A Rasch Assumption The Rasch model is based on the specification of "local independence". Meaning that after the contribution of the measures to the data has been removed, all that will be left is random, normally distributed, noise. When a residual is divided by its model standard deviation, it will have the characteristics of being sampled from a unit normal distribution.

Residual-based Principal Components Analysis This is not a typical factor analysis PCAR intention is to explain variance. Specifically, it looks for the factor in the residuals that explains the most variance. If factor is at the "noise" level, then no shared second dimension. If factor is above the “noise” level, then it is the "second" dimension in the data. Similarly, a third dimension is investigated, etc.

Example: Table 23 Table of STANDARDIZED RESIDUAL variance (in Eigenvalue units) Empirical Total variance in observations = 127.9 100.0% Variance explained by measures = 102.9 80.5% Unexplained variance (total) = 25.0 19.5% (100%) Unexpl var explained by 1st factor = 4.6 3.6% (18.5) The Rasch dimension explains 80.5% of the variance in the data. Is this good? The largest secondary dimension, "the first factor in the residuals" explains 3.6% of the variance.

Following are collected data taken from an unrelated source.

(** C7 as the specification words it fails: a profile that can be appended
    to but not read gets the lines again on the second run. *)
Lemma profile_lines_duplicated :
  let p := "/home/u/.profile" in
  let os1 := (profileStep [] writeOnlyProfileOS).2 in
  let os2 := (profileStep [] os1).2 in
  os2 ≠ os1
  ∧ ∃ block, block ≠ ""
      ∧ nodes os1 !! p = Some (File block 1001 128)
      ∧ nodes os2 !! p = Some (File (block +:+ block) 1001 128).
Proof.
  split.
  - intros Heq. apply (f_equal (λ os, nodes os !! "/home/u/.profile")) in Heq.
    by vm_compute in Heq.
  - eexists. split; [|split; vm_compute; reflexivity]. done.
Qed.

(** ** System setup *)

Lemma isWarning_warning s : isWarning ("Warning: " +:+ s).
Proof. unfold isWarning, HasPrefix. simpl. apply prefix_empty. Qed.

Lemma OpenFile_append_frame p perm os :
  ∃ e n', OpenFile_append p perm os = (e, set_nodes os n').
Proof.
  unfold OpenFile_append. repeat case_match; eexists _, _;
    (reflexivity || by rewrite set_nodes_same).
Qed.

Lemma WriteString_frame p s os : ∃ n', WriteString p s os = set_nodes os n'.
Proof.
  unfold WriteString. repeat case_match; eexists;
    (reflexivity || by rewrite set_nodes_same).
Qed.

Lemma profileXDG_shape p xdgLine logs os :
  ∃ line str n',
    profileXDG p xdgLine logs os = ((logs ++ [line], str), set_nodes os n').
Proof.
  unfold profileXDG, bind, get, act, modify, ret.
  destruct (readFile p os) as [str e].
  destruct (_ || _).
  - destruct (OpenFile_append_frame p 420 os) as (e1 & n1 & ->).
    destruct e1 as [e1|]; [by eexists _, _, _|].
    destruct (WriteString_frame p (nl +:+ "# Set XDG_RUNTIME_DIR for Wayland compositors" +:+ nl)
                (set_nodes os n1)) as (n2 & ->).
    destruct (WriteString_frame p (xdgLine +:+ nl) (set_nodes (set_nodes os n1) n2))
      as (n3 & ->).
    destruct (readFile p _) as [str' e']. by eexists _, _, _.
  - eexists _, _, (nodes os). by rewrite set_nodes_same.
Qed.

Lemma profileLibseat_shape p str logs os :
  ∃ line n', profileLibseat p str logs os = (logs ++ [line], set_nodes os n').
Proof.
  unfold profileLibseat, bind, get, act, modify, ret.
  destruct (negb _).
  - destruct (OpenFile_append_frame p 420 os) as (e1 & n1 & ->).
    destruct e1 as [e1|]; [by eexists _, _|].
    destruct (WriteString_frame p ("export LIBSEAT_BACKEND=consolekit2" +:+ nl)
                (set_nodes os n1)) as (n2 & ->).
    by eexists _, _.
  - eexists _, (nodes os). by rewrite set_nodes_same.
Qed.

Lemma profileStep_shape logs os :
  ∃ a b n', profileStep logs os = (logs ++ [a; b], set_nodes os n').
Proof.
  unfold profileStep. unfold bind at 1, get at 1.
  destruct (UserHomeDir os) as [homeDir e0]. unfold bind at 1, get at 1.
  destruct (profileXDG_shape (filepath_Join [homeDir; ".profile"])
              ("export XDG_RUNTIME_DIR=/tmp/" +:+ pretty (euid os) +:+ "-runtime-dir")
              logs os) as (a & str & n1 & Hrun1).
  erewrite run_bind by exact Hrun1.
  destruct (profileLibseat_shape (filepath_Join [homeDir; ".profile"]) str
              (logs ++ [a]) (set_nodes os n1)) as (b & n2 & ->).
  rewrite <- app_assoc. by eexists _, _, _.
Qed.

Lemma verifyRenderDevice_shape logs os :
  ∃ a b, verifyRenderDevice logs os = (logs ++ [a; b], os).
Proof.
  unfold verifyRenderDevice, bind, get, ret.
  destruct (negb _); [|by eexists _, _].
  destruct (Open _ os); rewrite <- app_assoc; by eexists _, _.
Qed.

Section Setup.
Context `{Platform}.

Lemma CombinedOutput_runs argv os :
  ∃ out e os',
    CombinedOutput argv os = ((out, e), os')
    ∧ history os' = history os ++ [ProcEntry argv out e]
    ∧ env os' = env os.
Proof. by eexists _, _, _. Qed.

Lemma runSteps_trace steps :
  Forall (λ step, ¬ isWarning (step.1 +:+ ": OK")
                  ∧ ¬ isWarning (step.1 +:+ ": already running")) steps →
  ∀ logs os,
    ∃ os' entries lines,
      runSteps steps logs os = (logs ++ lines, os')
      ∧ history os' = history os ++ entries
      ∧ env os' = env os
      ∧ Forall3 (λ step entry line, stepLogged ["already running"] step.2 entry line)
                steps entries lines.
Proof.
  induction 1 as [|[desc cmd] steps [Hok Hrunning] _ IH]; intros logs os.
  { exists os, [], []. rewrite !app_nil_r. repeat split. constructor. }
  cbn [runSteps fst] in *.
  destruct (CombinedOutput_runs cmd os) as (out & e & os1 & Hrun & Hh1 & Henv1).
  erewrite run_bind by exact Hrun.
  assert (Hcons : ∀ line os' entries lines,
    runSteps steps (logs ++ [line]) os1 = ((logs ++ [line]) ++ lines, os') →
    history os' = history os1 ++ entries → env os' = env os1 →
    Forall3 (λ step entry line, stepLogged ["already running"] step.2 entry line)
            steps entries lines →
    stepLogged ["already running"] cmd (ProcEntry cmd out e) line →
    ∃ os' entries lines,
      runSteps steps (logs ++ [line]) os1 = (logs ++ lines, os')
      ∧ history os' = history os ++ entries
      ∧ env os' = env os
      ∧ Forall3 (λ step entry line, stepLogged ["already running"] step.2 entry line)
                ((desc, cmd) :: steps) entries lines).
  { intros line os' entries lines -> Hh Henv Hall Hstep.
    exists os', (ProcEntry cmd out e :: entries), (line :: lines).
    rewrite <- app_assoc. split; [done|].
    split; [by rewrite Hh, Hh1, <- app_assoc|].
    split; [congruence|]. by constructor. }
  destruct e as [e|]; [destruct (Contains out "already running") eqn:Hbenign|]; cbn [negb].
  - destruct (IH (logs ++ [desc +:+ ": already running"]) os1)
      as (os' & entries & lines & Hrest & Hh & Henv & Hall).
    eapply Hcons; [done..|]. split; [done|]. split; [done|].
    intros [_ Hnone]. rewrite Hnone in Hbenign; [done|left].
  - destruct (IH (logs ++ ["Warning: " +:+ desc +:+ ": " +:+ out]) os1)
      as (os' & entries & lines & Hrest & Hh & Henv & Hall).
    eapply Hcons; [done..|]. split; [done|]. split; [|intros; apply isWarning_warning].
    intros _. split; [by eexists|]. by intros b ->%list_elem_of_singleton.
  - destruct (IH (logs ++ [desc +:+ ": OK"]) os1)
      as (os' & entries & lines & Hrest & Hh & Henv & Hall).
    eapply Hcons; [done..|]. split; [done|]. split; [done|].
    by intros [[] _].
Qed.

Lemma addToVideoGroup_trace logs os :
  ∃ os' group line,
    addToVideoGroup logs os = (logs ++ [line], os')
    ∧ history os' = history os ++ group
    ∧ env os' = env os
    ∧ (if (currentUserOf os =? "")%string then group = [] ∧ isWarning line
       else ∃ entry, group = [entry]
              ∧ stepLogged [] ["sudo"; "pw"; "groupmod"; "video"; "-m"; currentUserOf os]
                           entry line).
Proof.
  unfold addToVideoGroup, currentUserOf.
  unfold bind at 1, get at 1. unfold bind at 1.
  set (user := if (Getenv "USER" os =? "")%string then Getenv "LOGNAME" os
               else Getenv "USER" os).
  replace ((if (Getenv "USER" os =? "")%string then get (Getenv "LOGNAME")
            else ret (Getenv "USER" os)) os) with (user, os)
    by (subst user; by destruct (_ =? _)%string).
  destruct (user =? "")%string eqn:Huser; cbn [negb].
  { eexists os, [], _. rewrite app_nil_r. by repeat split. }
  destruct (CombinedOutput_runs ["sudo"; "pw"; "groupmod"; "video"; "-m"; user] os)
    as (out & e & os1 & Hrun & Hh1 & Henv1).
  erewrite run_bind by exact Hrun.
  destruct e as [e|]; eexists os1, _, _; (split; [done|]); (split; [done|]);
    (split; [done|]); eexists; (split; [done|]); (split; [done|]).
  - split; [|intros; apply (isWarning_warning ("Adding user to video group: " +:+ out))].
    intros _. split; [by eexists|]. by intros b ?%elem_of_nil.
  - split; [done|]. by intros [[] _].
Qed.

Lemma loadDRM_trace logs os :
  ∃ os' entry line,
    loadDRM logs os = (logs ++ [line], os')
    ∧ history os' = history os ++ [entry]
    ∧ env os' = env os
    ∧ stepLogged ["already loaded"; "module already loaded"]
                 ["sudo"; "kldload"; "drm"] entry line.
Proof.
  unfold loadDRM.
  destruct (CombinedOutput_runs ["sudo"; "kldload"; "drm"] os)
    as (out & e & os1 & Hrun & Hh1 & Henv1).
  erewrite run_bind by exact Hrun.
  destruct e as [e|]; [destruct (_ || _) eqn:Hbenign|];
    eexists os1, _, _; (split; [done|]); (split; [done|]); (split; [done|]);
    (split; [done|]).
  - split; [done|]. intros [_ Hnone].
    rewrite !Hnone in Hbenign; [done|right; left|left].
  - apply orb_false_iff in Hbenign as [Hloaded Hmodule].
    split; [|intros; apply (isWarning_warning ("Loading DRM kernel module: " +:+ out))].
    intros _. split; [by eexists|].
    intros b [->|[->|?%elem_of_nil]%elem_of_cons]%elem_of_cons; done.
  - split; [done|]. by intros [[] _].
Qed.

Lemma persistDRM_trace logs os :
  ∃ os' entry line,
    persistDRM logs os = (logs ++ [line], os')
    ∧ history os' = history os ++ [entry]
    ∧ env os' = env os
    ∧ stepLogged [] ["sudo"; "sysrc"; "kld_list+=drm"] entry line.
Proof.
  unfold persistDRM.
  destruct (CombinedOutput_runs ["sudo"; "sysrc"; "kld_list+=drm"] os)
    as (out & e & os1 & Hrun & Hh1 & Henv1).
  erewrite run_bind by exact Hrun.
  destruct e as [e|];
    eexists os1, _, _; (split; [done|]); (split; [done|]); (split; [done|]);
    (split; [done|]).
  - split; [|intros; apply (isWarning_warning ("Persisting DRM module to boot: " +:+ out))].
    intros _. split; [by eexists|]. by intros b ?%elem_of_nil.
  - split; [done|]. by intros [[] _].
Qed.
Lemma currentUserOf_env os os' :
  env os' = env os → currentUserOf os' = currentUserOf os.
Proof. unfold currentUserOf, Getenv. by intros ->. Qed.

What do you think?

Table of STANDARDIZED RESIDUAL variance Empirical: variance components for the observed data Model: variance components expected for the data if exactly fit the Rasch model Total variance in observations: total variance in the observations around their Rasch expected values in standardized residual units Variance explained by measures: variance explained by the item difficulties, person abilities and rating scale structures. Unexplained variance (total): variance not explained by the Rasch measures Unexplained variance (explained by 1st, 2nd, ... factor): size of the first, second, ... component in the principal component decomposition of residuals

Unexplained variance explained by 1st factor The eigenvalue of the biggest residual dimension is 4.6. Indicating it has the strength of almost 5 items In other words, the contrast between the strongly positively loading items and the strongly negatively loading items on the first factor in the residuals has the strength of about 5 items. Since positive and negative loading is arbitrary, it is necessary to look at the items at the top and the bottom of the factor plot. Are those items substantively different? To the point they merit the construction of two separate tests?

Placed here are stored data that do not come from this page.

(** A notification whose deque is short or spans a positive time. *)
Lemma handler_counts (now : Z) (self : state) :
  len (push now self) <= 1 \/
    List.hd 0 (push now self) < List.last (push now self) 0 ->
  exists rate,
    rate_of (push now self) = Ok rate /\ (0 < rate)%Q /\
    fst (count_result_values_computed now ResultValueComputed self) =
      mkState (push now self) (total_cost self)
        (result_values_computed_count self + 1) /\
    (total_cost self <> 0 ->
     snd (count_result_values_computed now ResultValueComputed self) =
       Ok (mkReport
             (100 * inject_Z (result_values_computed_count self + 1)
              / inject_Z (total_cost self))%Q
             (result_values_computed_count self + 1)
             (total_cost self)
             rate
             (inject_Z (total_cost self - result_values_computed_count self)
              / rate)%Q)).
Proof.
  intros H. destruct (rate_of_pos _ H) as (rate & Hr & Hpos).
  exists rate. split; [exact Hr|]. split; [exact Hpos|].
  unfold count_result_values_computed. rewrite Hr.
  rewrite (py_div_pos _ _ Hpos). simpl.
  unfold py_div at 1 2.
  destruct (Qeq_bool (inject_Z (total_cost self)) 0) eqn:E; simpl.
  - split; [reflexivity|]. intros Hc. exfalso. apply Hc.
    apply Qeq_bool_iff in E. unfold Qeq in E. simpl in E. lia.
  - split; reflexivity.
Qed.

Lemma sorted_suffix (evicted w : list Z) :
  StronglySorted Z.lt (evicted ++ w) -> StronglySorted Z.lt w.
Proof.
  induction evicted as [|x evicted IH]; simpl; [auto|].
  intros H. inversion H; subst. auto.
Qed.

Lemma sorted_ends (w : list Z) :
  StronglySorted Z.lt w -> 1 < len w -> List.hd 0 w < List.last w 0.
Proof.
  intros Hs Hl. destruct w as [|x [|y rest]]; unfold len in Hl; simpl in Hl; try lia.
  inversion Hs as [|? ? _ Hall]; subst.
  change (List.hd 0 (x :: y :: rest)) with x.
  rewrite List.Forall_forall in Hall. apply Hall.
  change (List.last (x :: y :: rest) 0) with (List.last (y :: rest) 0).
  clear. revert y. induction rest as [|z rest IH]; intros y; [left; reflexivity|].
  right. apply IH.
Qed.

(** With a clock that moves between notifications, the deque after a push
    is short or spans a positive time. *)
Lemma increasing_window (cost : Z) (stamps : list Z) (now : Z) :
  StronglySorted Z.lt (stamps ++ [now]) ->
  let w := push now (run_notifications stamps (init cost)) in
  len w <= 1 \/ List.hd 0 w < List.last w 0.
Proof.
  intros Hs w.
  destruct (Z.le_gt_cases (len w) 1) as [Hl|Hl]; [left; exact Hl | right].
  apply sorted_ends; [|lia].
  destruct (window_invariant cost (stamps ++ [now])) as (_ & _ & _ & evicted & Hf).
  rewrite run_notifications_snoc in Hf. unfold notify in Hf.
  rewrite handler_times in Hf. fold w in Hf.
  rewrite Hf in Hs. apply (sorted_suffix evicted w Hs).
Qed.

Lemma increasing_count (cost : Z) (stamps : list Z) :
  StronglySorted Z.lt stamps ->
  result_values_computed_count (run_notifications stamps (init cost)) = len stamps.
Proof.
  induction stamps as [|now stamps IH] using rev_ind; intros Hs; [reflexivity|].
  rewrite run_notifications_snoc. unfold notify.
  destruct (handler_counts now (run_notifications stamps (init cost))
              (increasing_window cost stamps now Hs)) as (rate & _ & _ & -> & _).
  simpl. rewrite IH.
  - unfold len. rewrite length_app. simpl. lia.
  - clear IH. induction stamps as [|x stamps IH']; simpl in *; [constructor|].
    inversion Hs as [|? ? Hs' Hall]; subst. constructor; [auto|].
    rewrite List.Forall_forall in *. intros y Hy. apply Hall.
    apply in_or_app. auto.
Qed.

(** X3.  With timestamps that strictly increase and a total cost other than
    0, every notification succeeds: it reports the number of notifications
    so far, the percentage [100 * count / total_cost], a positive rate, and
    the eta [(total_cost - count before this notification) / rate]. *)
Theorem notification_reports (cost : Z) (stamps : list Z) (now : Z) :
  StronglySorted Z.lt (stamps ++ [now]) ->
  cost <> 0 ->
  exists r,
    snd (count_result_values_computed now ResultValueComputed
           (run_notifications stamps (init cost))) = Ok r /\
    completed r = len stamps + 1 /\
    total r = cost /\
    percent r = (100 * inject_Z (len stamps + 1) / inject_Z cost)%Q /\
    (0 < rate r)%Q /\
    eta r = (inject_Z (cost - len stamps) / rate r)%Q /\
    result_values_computed_count
      (run_notifications (stamps ++ [now]) (init cost)) = len stamps + 1.
Proof.
  intros Hs Hc.
  assert (Hs' : StronglySorted Z.lt stamps).
  { clear Hc. induction stamps as [|x stamps IH]; simpl in *; [constructor|].
    inversion Hs as [|? ? Hs' Hall]; subst. constructor; [auto|].
    rewrite List.Forall_forall in *. intros y Hy. apply Hall.
    apply in_or_app. auto. }
  destruct (handler_counts now (run_notifications stamps (init cost))
              (increasing_window cost stamps now Hs)) as (rate & _ & Hpos & _ & Hr).
  rewrite run_total_cost in Hr. simpl in Hr. specialize (Hr Hc).
  rewrite (increasing_count cost stamps Hs') in Hr.
  eexists. split; [exact Hr|]. simpl.
  repeat split; try reflexivity; try assumption.
  rewrite (increasing_count cost (stamps ++ [now]) Hs).
  unfold len. rewrite length_app. simpl. lia.
Qed.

How Big is Big? Rules of Thumb A "secondary dimension" must have the strength of at least 3 items. If the first factor has an eigenvalue less than 3, then the test is probably unidimensional. Individual items may still misfit. Simulation studies indicate that an eigenvalue less than 1.4 is at the random level; larger values indicate there is some structure present (R. Smith). No established criteria for when a deviation becomes a dimension. PCA is only indicative, but not definitive.

Consider Liking for Science Output… Do the items at the top differ substantively from those at the bottom?

If still in doubt… Split your items into two subtests, based on positive and negative loadings on the first residual factor. Measure everyone on the two subtests and cross-plot the measures. What is their correlation? Do you see two versions of the same story about the persons? If only a few people are noticeably off-diagonal, then you have a substantively unidimensional test.